In this exercise, the data must be written out exactly.

☆ ☆ ☆ ☆ ☆

(** In a header value: the name of the header is lost. *)
Lemma moves_lost_value text R q r d v2 :
  q = 15 \/ q = 16 -> chars value_char v2 = true -> field_len r = 0 -> mark r = 0 ->
  exists r', moves (dispatch R) fallthrough (act request_callbacks text) q 0 (r, d) (v2 ++ CRLF) 13
      (r', setError 1002 d) /\
    same_flags r r' /\ field_start r' = field_start r /\ field_len r' = 0 /\ 0 <= mark r' <= len v2.
Proof.
  intros Hq Hv Hf Hmk.
  assert (Hpart : exists q1 r1, (q1 = 15 \/ q1 = 16) /\
    moves (dispatch R) fallthrough (act request_callbacks text) q 0 (r, d) v2 q1 (r1, d) /\
    same_flags r r1 /\ field_start r1 = field_start r /\ field_len r1 = 0 /\ 0 <= mark r1 <= len v2).
  { destruct Hq as [-> | ->].
    - destruct (moves_value_part text R r d 0 v2 Hv) as (q1 & r1 & Hq1 & M & F & H1 & H2 & H3).
      exists q1, r1. split_and!; try done; lia.
    - exists 16, r. split; [by right|]. split; [|split_and!; try done; lia].
      eapply (moves_class _ _ _ value_char); [|discriminate|exact Hv].
      intros; eapply on_class_spec; [|eassumption]; destruct R; vm_compute; reflexivity. }
  destruct Hpart as (q1 & r1 & Hq1 & M & F & H1 & H2 & H3).
  assert (Hw : forall r' p, field_len r' = 0 ->
    act request_callbacks text WriteValue p (r', d) = Val (r', setError 1002 d)).
  { intros r' p H. cbn [act]. unfold write_value; simpl http_field. cbv iota beta.
    unfold on_request_http_field. by rewrite H. }
  assert (Hend : forall r', moves (dispatch R) fallthrough (act request_callbacks text) 17 (len v2 + 1)
    (r', setError 1002 d) (String LF "") 13 (r', setError 1002 d)).
  { intros r'. eapply (moves_cons _ _ _ _ _ _ _ (st 13)); [reflexivity|reflexivity|discriminate|reflexivity|].
    apply moves_nil. }
  destruct Hq1 as [-> | ->].
  - exists (set_mark (len v2) r1). split; [|destruct r1; simpl in *; split_and!; try done; lia].
    eapply moves_app; [exact M|]. change CRLF with (String CR (String LF "")).
    eapply (moves_cons _ _ _ _ _ _ _ tr31); [reflexivity|reflexivity|discriminate| |apply Hend].
    cbn [acts tr31 tr do_acts]. change (act request_callbacks text StartValue (0 + len v2) (r1, d))
      with (Val (set_mark (len v2) r1, d)). cbn [mbind res_bind]. by rewrite Hw by by destruct r1.
  - exists r1. split; [|split_and!; try done; lia].
    eapply moves_app; [exact M|]. change CRLF with (String CR (String LF "")).
    eapply (moves_cons _ _ _ _ _ _ _ tr34); [reflexivity|reflexivity|discriminate| |apply Hend].
    cbn [acts tr34 tr do_acts]. by rewrite Hw.
Qed.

☆ ☆ ☆ ☆ ☆

• _Answer section_:
(** In a header value: the name of the header is lost. *)
Lemma moves_lost_value text R q r d v2 :
  q = 15 \/ q = 16 -> chars value_char v2 = true -> field_len r = 0 -> mark r = 0 ->
  exists r', moves (dispatch R) fallthrough (act request_callbacks text) q 0 (r, d) (v2 ++ CRLF) 13
      (r', setError 1002 d) /\
    same_flags r r' /\ field_start r' = field_start r /\ field_len r' = 0 /\ 0 <= mark r' <= len v2.
Proof.
  intros Hq Hv Hf Hmk.
  assert (Hpart : exists q1 r1, (q1 = 15 \/ q1 = 16) /\
    moves (dispatch R) fallthrough (act request_callbacks text) q 0 (r, d) v2 q1 (r1, d) /\
    same_flags r r1 /\ field_start r1 = field_start r /\ field_len r1 = 0 /\ 0 <= mark r1 <= len v2).
  { destruct Hq as [-> | ->].
    - destruct (moves_value_part text R r d 0 v2 Hv) as (q1 & r1 & Hq1 & M & F & H1 & H2 & H3).
      exists q1, r1. split_and!; try done; lia.
    - exists 16, r. split; [by right|]. split; [|split_and!; try done; lia].
      eapply (moves_class _ _ _ value_char); [|discriminate|exact Hv].
      intros; eapply on_class_spec; [|eassumption]; destruct R; vm_compute; reflexivity. }
  destruct Hpart as (q1 & r1 & Hq1 & M & F & H1 & H2 & H3).
  assert (Hw : forall r' p, field_len r' = 0 ->
    act request_callbacks text WriteValue p (r', d) = Val (r', setError 1002 d)).
  { intros r' p H. cbn [act]. unfold write_value; simpl http_field. cbv iota beta.
    unfold on_request_http_field. by rewrite H. }
  assert (Hend : forall r', moves (dispatch R) fallthrough (act request_callbacks text) 17 (len v2 + 1)
    (r', setError 1002 d) (String LF "") 13 (r', setError 1002 d)).
  { intros r'. eapply (moves_cons _ _ _ _ _ _ _ (st 13)); [reflexivity|reflexivity|discriminate|reflexivity|].
    apply moves_nil. }
  destruct Hq1 as [-> | ->].
  - exists (set_mark (len v2) r1). split; [|destruct r1; simpl in *; split_and!; try done; lia].
    eapply moves_app; [exact M|]. change CRLF with (String CR (String LF "")).
    eapply (moves_cons _ _ _ _ _ _ _ tr31); [reflexivity|reflexivity|discriminate| |apply Hend].
    cbn [acts tr31 tr do_acts]. change (act request_callbacks text StartValue (0 + len v2) (r1, d))
      with (Val (set_mark (len v2) r1, d)). cbn [mbind res_bind]. by rewrite Hw by by destruct r1.
  - exists r1. split; [|split_and!; try done; lia].
    eapply moves_app; [exact M|]. change CRLF with (String CR (String LF "")).
    eapply (moves_cons _ _ _ _ _ _ _ tr34); [reflexivity|reflexivity|discriminate| |apply Hend].
    cbn [acts tr34 tr do_acts]. by rewrite Hw.
Qed.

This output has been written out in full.